**What you are asked to do**
Print the lines that run from the line with "fst (get_history session_id" to the line with "set (w1 := snd", keeping both end lines, exactly as they appear in the entries below, and nothing else.

Data items
━━━━
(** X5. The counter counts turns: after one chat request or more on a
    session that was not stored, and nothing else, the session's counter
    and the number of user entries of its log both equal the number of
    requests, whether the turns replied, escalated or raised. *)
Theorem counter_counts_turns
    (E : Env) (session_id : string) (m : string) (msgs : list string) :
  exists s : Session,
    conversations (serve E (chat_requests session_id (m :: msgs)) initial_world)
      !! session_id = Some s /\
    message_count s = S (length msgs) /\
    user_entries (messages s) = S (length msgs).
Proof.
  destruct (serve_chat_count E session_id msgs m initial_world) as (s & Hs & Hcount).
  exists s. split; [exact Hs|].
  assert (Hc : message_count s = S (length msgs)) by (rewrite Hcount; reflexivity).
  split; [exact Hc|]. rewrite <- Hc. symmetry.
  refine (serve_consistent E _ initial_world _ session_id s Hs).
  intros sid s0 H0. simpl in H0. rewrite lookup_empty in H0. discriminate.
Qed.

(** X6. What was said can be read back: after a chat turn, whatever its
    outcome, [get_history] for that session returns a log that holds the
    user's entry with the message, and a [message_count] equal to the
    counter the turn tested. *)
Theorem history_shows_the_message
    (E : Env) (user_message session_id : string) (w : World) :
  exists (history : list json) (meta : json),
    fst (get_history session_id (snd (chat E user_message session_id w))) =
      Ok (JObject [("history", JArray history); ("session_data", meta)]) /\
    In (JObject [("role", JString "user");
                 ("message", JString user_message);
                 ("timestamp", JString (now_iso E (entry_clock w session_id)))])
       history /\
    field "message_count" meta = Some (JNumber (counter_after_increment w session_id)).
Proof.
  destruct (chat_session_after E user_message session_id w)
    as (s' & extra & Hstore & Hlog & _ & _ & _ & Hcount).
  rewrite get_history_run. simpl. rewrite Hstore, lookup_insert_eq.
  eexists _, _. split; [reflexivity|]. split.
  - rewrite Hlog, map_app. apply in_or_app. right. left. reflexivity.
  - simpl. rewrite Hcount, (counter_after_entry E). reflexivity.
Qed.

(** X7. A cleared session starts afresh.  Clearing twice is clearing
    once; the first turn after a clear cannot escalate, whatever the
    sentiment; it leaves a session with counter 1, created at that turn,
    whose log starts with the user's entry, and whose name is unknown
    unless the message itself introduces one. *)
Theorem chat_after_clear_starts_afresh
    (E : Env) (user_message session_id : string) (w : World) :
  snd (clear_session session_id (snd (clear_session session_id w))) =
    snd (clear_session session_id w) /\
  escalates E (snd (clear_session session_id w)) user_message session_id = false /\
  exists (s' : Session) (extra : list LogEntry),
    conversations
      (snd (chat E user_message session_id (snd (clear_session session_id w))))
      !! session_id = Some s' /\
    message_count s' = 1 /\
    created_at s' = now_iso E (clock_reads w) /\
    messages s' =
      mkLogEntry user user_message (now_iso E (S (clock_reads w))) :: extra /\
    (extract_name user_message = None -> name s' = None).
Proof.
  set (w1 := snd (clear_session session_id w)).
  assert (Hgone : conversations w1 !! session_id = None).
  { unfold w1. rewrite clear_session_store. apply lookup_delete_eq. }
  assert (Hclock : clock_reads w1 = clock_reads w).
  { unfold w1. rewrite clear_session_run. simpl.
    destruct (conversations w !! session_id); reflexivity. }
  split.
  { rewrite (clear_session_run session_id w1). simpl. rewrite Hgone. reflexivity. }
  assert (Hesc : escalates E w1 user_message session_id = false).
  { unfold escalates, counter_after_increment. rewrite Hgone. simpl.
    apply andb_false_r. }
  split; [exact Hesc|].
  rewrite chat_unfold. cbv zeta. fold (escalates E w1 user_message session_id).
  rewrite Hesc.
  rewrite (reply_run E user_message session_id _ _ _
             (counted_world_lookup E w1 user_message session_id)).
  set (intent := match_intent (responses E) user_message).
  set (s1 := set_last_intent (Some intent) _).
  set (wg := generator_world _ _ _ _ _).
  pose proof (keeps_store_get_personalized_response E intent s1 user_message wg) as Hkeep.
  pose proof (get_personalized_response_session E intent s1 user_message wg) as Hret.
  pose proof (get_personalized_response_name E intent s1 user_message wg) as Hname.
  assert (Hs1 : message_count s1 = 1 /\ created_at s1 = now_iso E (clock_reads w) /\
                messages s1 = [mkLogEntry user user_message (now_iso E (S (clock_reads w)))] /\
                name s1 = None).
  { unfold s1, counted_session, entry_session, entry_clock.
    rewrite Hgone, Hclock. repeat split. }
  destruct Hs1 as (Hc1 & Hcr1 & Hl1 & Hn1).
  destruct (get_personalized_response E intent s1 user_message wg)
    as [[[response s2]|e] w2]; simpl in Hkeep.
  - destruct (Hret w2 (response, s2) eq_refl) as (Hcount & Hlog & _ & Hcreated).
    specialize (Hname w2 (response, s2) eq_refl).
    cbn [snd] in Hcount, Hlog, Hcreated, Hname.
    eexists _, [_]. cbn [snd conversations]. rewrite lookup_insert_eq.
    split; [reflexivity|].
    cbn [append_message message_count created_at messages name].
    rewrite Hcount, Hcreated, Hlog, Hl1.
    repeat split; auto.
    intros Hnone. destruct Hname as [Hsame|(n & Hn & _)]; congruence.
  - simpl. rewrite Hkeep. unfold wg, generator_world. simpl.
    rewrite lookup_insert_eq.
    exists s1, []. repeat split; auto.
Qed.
━━━━
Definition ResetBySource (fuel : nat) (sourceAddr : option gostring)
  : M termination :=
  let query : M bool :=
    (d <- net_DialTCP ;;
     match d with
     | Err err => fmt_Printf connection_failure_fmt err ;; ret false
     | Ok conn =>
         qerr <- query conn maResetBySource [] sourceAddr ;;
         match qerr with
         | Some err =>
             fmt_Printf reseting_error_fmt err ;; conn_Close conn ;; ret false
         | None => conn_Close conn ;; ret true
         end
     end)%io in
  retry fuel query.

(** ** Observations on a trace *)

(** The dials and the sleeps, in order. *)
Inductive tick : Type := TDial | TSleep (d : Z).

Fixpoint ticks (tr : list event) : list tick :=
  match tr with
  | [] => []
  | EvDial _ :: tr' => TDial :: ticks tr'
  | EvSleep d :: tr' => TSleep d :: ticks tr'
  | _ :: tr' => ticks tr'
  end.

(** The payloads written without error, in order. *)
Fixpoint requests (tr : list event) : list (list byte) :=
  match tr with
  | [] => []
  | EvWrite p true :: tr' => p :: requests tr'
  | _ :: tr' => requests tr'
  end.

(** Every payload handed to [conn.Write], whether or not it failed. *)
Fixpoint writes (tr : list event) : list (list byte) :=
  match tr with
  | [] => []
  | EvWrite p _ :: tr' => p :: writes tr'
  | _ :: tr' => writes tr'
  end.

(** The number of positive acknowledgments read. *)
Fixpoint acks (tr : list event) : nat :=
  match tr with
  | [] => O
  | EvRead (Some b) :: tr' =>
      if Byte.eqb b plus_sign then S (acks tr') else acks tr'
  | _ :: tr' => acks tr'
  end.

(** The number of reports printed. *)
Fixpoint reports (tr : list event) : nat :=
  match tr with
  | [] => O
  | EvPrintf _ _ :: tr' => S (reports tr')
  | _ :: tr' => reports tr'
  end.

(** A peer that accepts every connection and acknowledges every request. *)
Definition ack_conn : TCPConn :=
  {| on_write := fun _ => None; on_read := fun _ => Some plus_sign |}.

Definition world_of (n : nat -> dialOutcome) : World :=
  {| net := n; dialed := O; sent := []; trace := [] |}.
━━━━
**Exercise answer**
    fst (get_history session_id (snd (chat E user_message session_id w))) =
      Ok (JObject [("history", JArray history); ("session_data", meta)]) /\
    In (JObject [("role", JString "user");
                 ("message", JString user_message);
                 ("timestamp", JString (now_iso E (entry_clock w session_id)))])
       history /\
    field "message_count" meta = Some (JNumber (counter_after_increment w session_id)).
Proof.
  destruct (chat_session_after E user_message session_id w)
    as (s' & extra & Hstore & Hlog & _ & _ & _ & Hcount).
  rewrite get_history_run. simpl. rewrite Hstore, lookup_insert_eq.
  eexists _, _. split; [reflexivity|]. split.
  - rewrite Hlog, map_app. apply in_or_app. right. left. reflexivity.
  - simpl. rewrite Hcount, (counter_after_entry E). reflexivity.
Qed.

(** X7. A cleared session starts afresh.  Clearing twice is clearing
    once; the first turn after a clear cannot escalate, whatever the
    sentiment; it leaves a session with counter 1, created at that turn,
    whose log starts with the user's entry, and whose name is unknown
    unless the message itself introduces one. *)
Theorem chat_after_clear_starts_afresh
    (E : Env) (user_message session_id : string) (w : World) :
  snd (clear_session session_id (snd (clear_session session_id w))) =
    snd (clear_session session_id w) /\
  escalates E (snd (clear_session session_id w)) user_message session_id = false /\
  exists (s' : Session) (extra : list LogEntry),
    conversations
      (snd (chat E user_message session_id (snd (clear_session session_id w))))
      !! session_id = Some s' /\
    message_count s' = 1 /\
    created_at s' = now_iso E (clock_reads w) /\
    messages s' =
      mkLogEntry user user_message (now_iso E (S (clock_reads w))) :: extra /\
    (extract_name user_message = None -> name s' = None).
Proof.
  set (w1 := snd (clear_session session_id w)).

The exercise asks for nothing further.